In most countries the PMTCT program uses what is called single-dose nevirapine - one tablet of that drug to the mother during labour and a liquid equivalent of the drug for the child within 48 hours of birth. Incredibly enough, the transmission is cut by close to 50 per cent! ... But compare it with North America, [where hospitals] use full antiretroviral triple-dose combination therapy from approximately 28 weeks through to the end of the pregnancy. The result? The transmission rate drops to between one and two per cent!!

Good reading: Jim McGuigan's article, "The Cultural Public Sphere." Via Space and Culture.

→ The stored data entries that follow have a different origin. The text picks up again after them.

(** * Gauge value engine and sampling loop of the dashboard (src/main.py)

    A shallow embedding of the host program that drives the six-gauge
    display, and the proofs of the properties its specification states.

    Modelling choices, all of them visible in the definitions below:
    - Python [float] values (temperatures, durations, clock readings) are
      exact rationals [Q]; Python [int] values are [Z].  Equality of
      rationals is [Qeq] ([==]).  NaN and infinities do not exist here.
    - Python exceptions are values of [result]: a function that can raise
      returns [Raise e], and callers propagate it with [bind].
    - The wall clock, the serial port and the two web services are inputs
      of one loop iteration ([TickInput]); what the iteration writes to the
      port is part of its output ([TickOutput]).  *)

From Stdlib Require Import ZArith QArith Qround Bool List String Ascii.
From Stdlib Require Import DecimalString Lia Lqa Sorting.Sorted Sorting.Permutation.
Import ListNotations.

Open Scope Z_scope.
Open Scope Q_scope.

(** ** Exceptions *)

Inductive PyExc : Type :=
| IndexError
| ZeroDivisionError.

Inductive result (A : Type) : Type :=
| Ok (a : A)
| Raise (e : PyExc).

Arguments Ok {A} a.
Arguments Raise {A} e.

Definition bind {A B : Type} (m : result A) (k : A -> result B) : result B :=
  match m with
  | Ok a => k a
  | Raise e => Raise e
  end.

Notation "x <- m ;; k" := (bind m (fun x => k))
  (at level 61, m at next level, right associativity).

(** ** Numbers as Python computes with them *)

Definition Qltb (a b : Q) : bool := negb (Qle_bool b a).

(** [a / b] on floats: raises on a zero divisor. *)
Definition py_div (a b : Q) : result Q :=
  if Qeq_bool b 0 then Raise ZeroDivisionError else Ok (a / b).

(** [round(x)] with one argument: nearest integer, ties to the even one. *)
Definition py_round (x : Q) : Z :=
  let f := Qfloor x in
  match Qcompare (x - inject_Z f) (1 # 2) with
  | Lt => f
  | Gt => (f + 1)%Z
  | Eq => if Z.even f then f else (f + 1)%Z
  end.

(** [min(a, b)] and [max(a, b)]: the first argument wins a tie. *)
Definition py_min (a b : Q) : Q := if Qltb b a then b else a.
Definition py_max (a b : Q) : Q := if Qltb a b then b else a.

(** ** Value mapper (main.py, lines 25-45) *)

Definition clamp100 (x : Q) : Z :=
  Z.max 0 (Z.min 100 (py_round x)).

Definition lerp (a b t : Q) : Q := a + (b - a) * t.

Definition point : Type := (Q * Q)%type.

(** [sorted(points, key=lambda p: p[0])]: a stable sort on the first
    component.  A point is inserted in front of the first point whose key is
    not smaller, so points with equal keys keep their input order. *)
Fixpoint insert_by_x (p : point) (l : list point) : list point :=
  match l with
  | [] => [p]
  | q :: l' => if Qle_bool (fst p) (fst q) then p :: l else q :: insert_by_x p l'
  end.

Definition sorted_by_x (points : list point) : list point :=
  fold_right insert_by_x [] points.

(** The [for] loop over [zip(points, points[1:])]: the first segment that
    contains [x] decides; [None] when the loop ends without returning. *)
Fixpoint scan_segments (x : Q) (points : list point) : result (option Q) :=
  match points with
  | (x0, y0) :: (((x1, y1) :: _) as rest) =>
      if Qle_bool x0 x && Qle_bool x x1 then
        t <- (if negb (Qeq_bool x1 x0) then py_div (x - x0) (x1 - x0) else Ok 0) ;;
        Ok (Some (lerp y0 y1 t))
      else scan_segments x rest
  | _ => Ok None
  end.

Definition piecewise_linear (x : Q) (points : list point) : result Q :=
  let points := sorted_by_x points in
  match points with
  | [] => Raise IndexError
  | p0 :: _ =>
      if Qle_bool x (fst p0) then Ok (snd p0)
      else
        let pl := last points p0 in
        if Qle_bool (fst pl) x then Ok (snd pl)
        else
          r <- scan_segments x points ;;
          match r with
          | Some y => Ok y
          | None => Ok (snd pl)
          end
  end.

(** ** Weather classifier (main.py, lines 83-119) *)

Open Scope string_scope.

Definition code_in (wcode : Z) (codes : list Z) : bool :=
  existsb (Z.eqb wcode) codes.

Definition wmo_to_kind (wcode : Z) (wind_mph : Q) : string :=
  let kind :=
    if (wcode =? 0)%Z then "sunny"
    else if code_in wcode [1; 2; 3; 45; 48]%Z then "cloudy"
    else if code_in wcode [95; 96; 99]%Z then "thunder"
    else if code_in wcode [71; 73; 75; 77; 85; 86]%Z then "snow"
    else if code_in wcode [51; 53; 55; 56; 57; 61; 63; 65; 66; 67; 80; 81; 82]%Z
         then "rain"
    else "cloudy" in
  let kind :=
    if Qle_bool 20 wind_mph && negb (kind =? "thunder") then "wind" else kind in
  let kind :=
    if code_in wcode [96; 99]%Z then "severe" else kind in
  kind.

Definition WEATHER_TICKS : list (string * Z) :=
  [ ("sunny", 95); ("cloudy", 75); ("rain", 57); ("thunder", 45);
    ("snow", 30); ("wind", 20); ("severe", 10) ]%Z.

(** [d.get(key, default)] on a dictionary written as its list of items. *)
Fixpoint dict_get (d : list (string * Z)) (key : string) (default : Z) : Z :=
  match d with
  | [] => default
  | (k, v) :: d' => if k =? key then v else dict_get d' key default
  end.

Definition weather_value (kind : string) : Z :=
  clamp100 (inject_Z (dict_get WEATHER_TICKS kind 75)).

(** ** The other five gauges (main.py, lines 121-177) *)

Definition temp_value (temp_f : Q) : Z :=
  clamp100 (100 - temp_f).

(** [clock] is the reading of [time.time()] taken inside the function. *)
Definition water_value (clock last_water_ts : Q) : result Z :=
  let hours := (clock - last_water_ts) / 3600 in
  if Qle_bool 4 hours then Ok 5%Z
  else
    y <- piecewise_linear hours [(0, 95); (1, 70); (2, 52); (3, 25); (4, 5)] ;;
    Ok (clamp100 y).

Definition stand_value (stand_ms total_ms : Q) : result Z :=
  if Qle_bool total_ms 0 then Ok 100%Z
  else
    ratio <- py_div stand_ms total_ms ;;
    let pct := ratio * 100 in
    let pct := py_max 0 (py_min 40 pct) in
    y <- piecewise_linear pct [(0, 100); (25, 50); (40, 10)] ;;
    Ok (clamp100 y).

Definition event_value (seconds_left : Q) : result Z :=
  let h := seconds_left / 3600 in
  if Qle_bool h 0 then Ok 30%Z
  else if Qle_bool 12 h then Ok 90%Z
  else
    y <- piecewise_linear h [(0, 30); (6, 70); (8, 80); (10, 85); (12, 90)] ;;
    Ok (clamp100 y).

Definition commute_value (minutes : Q) : result Z :=
  let minutes := py_max 12 (py_min 45 minutes) in
  y <- piecewise_linear minutes [(12, 100); (18, 65); (45, 30)] ;;
  Ok (clamp100 y).

(** ** Frame encoding (main.py, lines 189-192) *)

(** [str(n)] for an integer. *)
Definition py_str (n : Z) : string := NilZero.string_of_int (Z.to_int n).

Definition newline : string := String (ascii_of_nat 10) EmptyString.

(** The text handed to [ser.write] by [send_update]. *)
Definition send_update (vals : list Z) : string :=
  "U," ++ String.concat "," (map (fun v => py_str (clamp100 (inject_Z v))) vals)
       ++ newline.

(** ** Inbound text (main.py, line 232, lines 235-239) *)

(** [str.isspace] on one character of code below 256. *)
Definition py_isspace (c : ascii) : bool :=
  let n := nat_of_ascii c in
  ((9 <=? n) && (n <=? 13) || (28 <=? n) && (n <=? 32)
   || (n =? 133) || (n =? 160))%nat.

Some recent book acquisitions: The Collected Short Stories of Isaac Bashevis Singer, Uwe Timm's In my brother's shadow (attempt to imagine his brother who died fighting in Russia as a member of the SS), Shake Hands with the Devil (Romeo Dallaire's memoire of the Rwanda genocide), The Collected Stories of Isaac Babel, and Eyes to see otherwise (poems by Greek-Mexican author Homero Aridjis.)

Speaking of books, the NY Times has up its 10 Best Books of 2005 and 100 Notable Books of 2005. The latter is, surprisingly, light on fiction, and history is well represented. Tony Judt's Postwar, a book that I am eager to find as a cutout six months from now, made the former list. I am perpelxed by the absence of Orhan Pamuk's Istanbul, which everyone is welcome to purchase for me if they want to give me a gift.

Call for blogging: Sharon has proposed a symposium on the Old Bailey Proceedings, an online source for history of criminality and law in Early Modern England.

BTW, is there any interest in establish a symposium on Jewish themes for Channukah? Perhaps based on Martin Buber's I and Thou?